WHAT YOU HAVE TO DO: Extract every line below that contains the word "stdpp".

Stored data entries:
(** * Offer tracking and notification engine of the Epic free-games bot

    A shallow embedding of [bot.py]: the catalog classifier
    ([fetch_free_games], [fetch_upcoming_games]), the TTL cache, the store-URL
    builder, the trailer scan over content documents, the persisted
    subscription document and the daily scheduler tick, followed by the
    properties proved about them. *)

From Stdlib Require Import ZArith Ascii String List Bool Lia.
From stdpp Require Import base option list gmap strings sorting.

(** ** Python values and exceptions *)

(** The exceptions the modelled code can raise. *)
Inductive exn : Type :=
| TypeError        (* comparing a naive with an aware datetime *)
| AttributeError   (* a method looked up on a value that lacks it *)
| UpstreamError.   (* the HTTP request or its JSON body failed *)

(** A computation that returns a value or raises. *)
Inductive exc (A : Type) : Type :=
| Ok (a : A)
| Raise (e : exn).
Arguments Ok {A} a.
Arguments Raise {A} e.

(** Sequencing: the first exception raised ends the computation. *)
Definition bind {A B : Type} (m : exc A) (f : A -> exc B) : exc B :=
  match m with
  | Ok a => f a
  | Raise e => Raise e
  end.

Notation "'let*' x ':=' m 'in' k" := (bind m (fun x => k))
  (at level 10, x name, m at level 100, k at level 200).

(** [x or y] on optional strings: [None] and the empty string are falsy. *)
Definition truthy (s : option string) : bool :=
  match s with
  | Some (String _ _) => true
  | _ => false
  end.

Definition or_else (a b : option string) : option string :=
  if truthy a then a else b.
--
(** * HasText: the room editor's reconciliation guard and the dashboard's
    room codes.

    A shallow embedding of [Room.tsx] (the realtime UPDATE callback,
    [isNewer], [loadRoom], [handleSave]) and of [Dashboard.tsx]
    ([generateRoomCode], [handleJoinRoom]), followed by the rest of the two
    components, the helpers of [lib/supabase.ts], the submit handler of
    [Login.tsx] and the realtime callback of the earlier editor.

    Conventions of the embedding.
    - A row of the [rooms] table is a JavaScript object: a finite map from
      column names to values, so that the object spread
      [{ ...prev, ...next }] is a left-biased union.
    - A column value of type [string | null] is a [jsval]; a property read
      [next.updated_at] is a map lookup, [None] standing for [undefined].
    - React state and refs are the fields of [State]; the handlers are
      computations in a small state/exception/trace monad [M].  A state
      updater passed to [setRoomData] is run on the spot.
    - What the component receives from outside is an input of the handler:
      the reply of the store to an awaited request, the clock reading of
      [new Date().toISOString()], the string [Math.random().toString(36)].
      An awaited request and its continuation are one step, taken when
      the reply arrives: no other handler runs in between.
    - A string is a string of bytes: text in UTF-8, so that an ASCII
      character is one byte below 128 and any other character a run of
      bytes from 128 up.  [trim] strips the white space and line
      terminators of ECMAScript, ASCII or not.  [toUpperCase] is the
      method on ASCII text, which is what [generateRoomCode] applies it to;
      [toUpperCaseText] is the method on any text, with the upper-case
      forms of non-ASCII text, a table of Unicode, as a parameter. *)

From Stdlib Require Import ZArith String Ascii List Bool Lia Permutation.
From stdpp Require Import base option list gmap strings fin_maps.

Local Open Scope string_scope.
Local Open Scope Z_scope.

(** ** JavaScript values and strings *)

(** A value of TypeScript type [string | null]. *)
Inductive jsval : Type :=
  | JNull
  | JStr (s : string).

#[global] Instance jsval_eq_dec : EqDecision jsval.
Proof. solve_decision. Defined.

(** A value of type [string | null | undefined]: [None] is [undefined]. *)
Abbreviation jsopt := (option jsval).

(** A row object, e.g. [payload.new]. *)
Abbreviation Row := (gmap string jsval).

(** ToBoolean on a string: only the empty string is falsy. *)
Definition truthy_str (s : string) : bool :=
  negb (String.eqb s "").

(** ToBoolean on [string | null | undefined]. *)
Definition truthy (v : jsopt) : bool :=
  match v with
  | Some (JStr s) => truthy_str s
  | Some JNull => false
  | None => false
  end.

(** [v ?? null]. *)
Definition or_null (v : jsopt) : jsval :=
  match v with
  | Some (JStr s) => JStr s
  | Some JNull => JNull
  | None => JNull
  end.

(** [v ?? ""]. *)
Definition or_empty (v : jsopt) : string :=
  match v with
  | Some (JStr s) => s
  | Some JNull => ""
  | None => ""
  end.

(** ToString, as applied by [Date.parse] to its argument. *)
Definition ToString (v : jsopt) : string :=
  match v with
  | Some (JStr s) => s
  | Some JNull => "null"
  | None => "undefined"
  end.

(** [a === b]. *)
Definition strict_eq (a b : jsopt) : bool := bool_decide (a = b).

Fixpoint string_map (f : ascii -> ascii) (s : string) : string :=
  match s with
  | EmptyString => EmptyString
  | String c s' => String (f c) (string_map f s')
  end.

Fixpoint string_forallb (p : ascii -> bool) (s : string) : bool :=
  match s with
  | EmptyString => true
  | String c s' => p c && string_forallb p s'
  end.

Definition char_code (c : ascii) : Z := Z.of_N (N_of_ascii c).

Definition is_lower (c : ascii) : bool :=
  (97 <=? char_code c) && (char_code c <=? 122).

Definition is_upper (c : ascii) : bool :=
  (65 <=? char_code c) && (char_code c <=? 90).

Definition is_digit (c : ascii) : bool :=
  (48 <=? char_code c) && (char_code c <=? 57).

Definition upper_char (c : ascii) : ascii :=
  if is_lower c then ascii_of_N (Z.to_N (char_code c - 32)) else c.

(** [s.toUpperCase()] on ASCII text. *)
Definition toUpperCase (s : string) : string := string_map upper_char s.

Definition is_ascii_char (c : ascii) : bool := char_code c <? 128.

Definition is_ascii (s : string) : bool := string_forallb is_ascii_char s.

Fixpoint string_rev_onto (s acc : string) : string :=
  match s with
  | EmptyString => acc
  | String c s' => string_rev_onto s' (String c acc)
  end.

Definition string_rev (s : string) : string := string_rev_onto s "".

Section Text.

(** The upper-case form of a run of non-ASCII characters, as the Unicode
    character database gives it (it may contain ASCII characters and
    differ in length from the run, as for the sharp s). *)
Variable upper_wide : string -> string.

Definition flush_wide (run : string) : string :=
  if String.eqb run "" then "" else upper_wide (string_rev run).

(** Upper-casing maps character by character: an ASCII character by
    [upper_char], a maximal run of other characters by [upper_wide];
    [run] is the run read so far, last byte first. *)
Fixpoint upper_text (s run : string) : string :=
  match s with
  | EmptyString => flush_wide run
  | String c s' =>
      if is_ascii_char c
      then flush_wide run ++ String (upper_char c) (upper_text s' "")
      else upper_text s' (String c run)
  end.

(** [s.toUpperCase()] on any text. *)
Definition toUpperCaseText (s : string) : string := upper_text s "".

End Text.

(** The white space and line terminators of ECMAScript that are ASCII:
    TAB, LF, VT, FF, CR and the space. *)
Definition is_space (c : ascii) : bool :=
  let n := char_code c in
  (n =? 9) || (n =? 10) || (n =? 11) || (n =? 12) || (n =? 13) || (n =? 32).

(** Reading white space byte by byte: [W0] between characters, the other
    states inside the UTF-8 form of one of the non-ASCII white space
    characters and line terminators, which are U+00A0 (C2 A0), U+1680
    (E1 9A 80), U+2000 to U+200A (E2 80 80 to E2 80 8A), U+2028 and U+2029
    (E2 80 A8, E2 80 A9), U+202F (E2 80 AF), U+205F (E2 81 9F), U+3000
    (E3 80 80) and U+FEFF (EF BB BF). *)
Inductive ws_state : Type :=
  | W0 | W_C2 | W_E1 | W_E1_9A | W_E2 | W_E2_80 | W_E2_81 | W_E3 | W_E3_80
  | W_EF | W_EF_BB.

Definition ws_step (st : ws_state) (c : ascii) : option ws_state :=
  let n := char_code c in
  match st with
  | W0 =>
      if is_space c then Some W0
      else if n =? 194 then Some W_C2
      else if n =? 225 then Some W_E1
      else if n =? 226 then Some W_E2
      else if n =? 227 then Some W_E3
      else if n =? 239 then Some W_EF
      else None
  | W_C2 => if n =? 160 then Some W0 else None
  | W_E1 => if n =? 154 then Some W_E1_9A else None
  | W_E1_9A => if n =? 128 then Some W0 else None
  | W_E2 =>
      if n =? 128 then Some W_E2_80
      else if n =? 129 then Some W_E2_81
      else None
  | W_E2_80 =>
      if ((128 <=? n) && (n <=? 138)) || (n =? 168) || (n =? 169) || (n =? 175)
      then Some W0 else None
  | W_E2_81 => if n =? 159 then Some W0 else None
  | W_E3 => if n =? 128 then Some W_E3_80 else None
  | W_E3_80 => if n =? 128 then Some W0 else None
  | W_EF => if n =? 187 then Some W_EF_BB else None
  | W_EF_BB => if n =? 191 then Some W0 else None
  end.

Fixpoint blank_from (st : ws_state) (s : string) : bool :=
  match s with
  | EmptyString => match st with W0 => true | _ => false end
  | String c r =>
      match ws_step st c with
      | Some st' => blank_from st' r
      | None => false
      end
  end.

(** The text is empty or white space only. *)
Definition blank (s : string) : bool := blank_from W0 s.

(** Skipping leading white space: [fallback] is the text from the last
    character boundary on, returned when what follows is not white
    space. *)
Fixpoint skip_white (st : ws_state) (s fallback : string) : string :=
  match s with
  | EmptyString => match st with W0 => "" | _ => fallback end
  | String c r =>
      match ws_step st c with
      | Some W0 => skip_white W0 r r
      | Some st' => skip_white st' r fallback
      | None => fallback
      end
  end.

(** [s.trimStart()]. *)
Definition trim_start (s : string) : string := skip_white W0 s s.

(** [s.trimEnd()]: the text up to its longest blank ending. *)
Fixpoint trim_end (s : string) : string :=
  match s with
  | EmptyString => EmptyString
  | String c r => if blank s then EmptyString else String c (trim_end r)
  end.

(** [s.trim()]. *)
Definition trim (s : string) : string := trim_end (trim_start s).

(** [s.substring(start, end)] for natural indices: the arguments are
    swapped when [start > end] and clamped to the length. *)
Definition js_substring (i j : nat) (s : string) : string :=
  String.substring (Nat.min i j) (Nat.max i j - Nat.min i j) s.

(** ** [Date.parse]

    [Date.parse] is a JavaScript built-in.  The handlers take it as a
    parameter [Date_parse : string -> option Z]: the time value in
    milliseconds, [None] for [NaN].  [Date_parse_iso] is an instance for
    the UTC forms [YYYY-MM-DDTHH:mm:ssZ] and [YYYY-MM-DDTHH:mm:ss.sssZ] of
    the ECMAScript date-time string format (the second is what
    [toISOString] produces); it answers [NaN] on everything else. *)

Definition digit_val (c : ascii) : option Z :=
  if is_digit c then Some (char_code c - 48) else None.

WRITTEN SOLUTION:
From stdpp Require Import base option list gmap strings sorting.
From stdpp Require Import base option list gmap strings fin_maps.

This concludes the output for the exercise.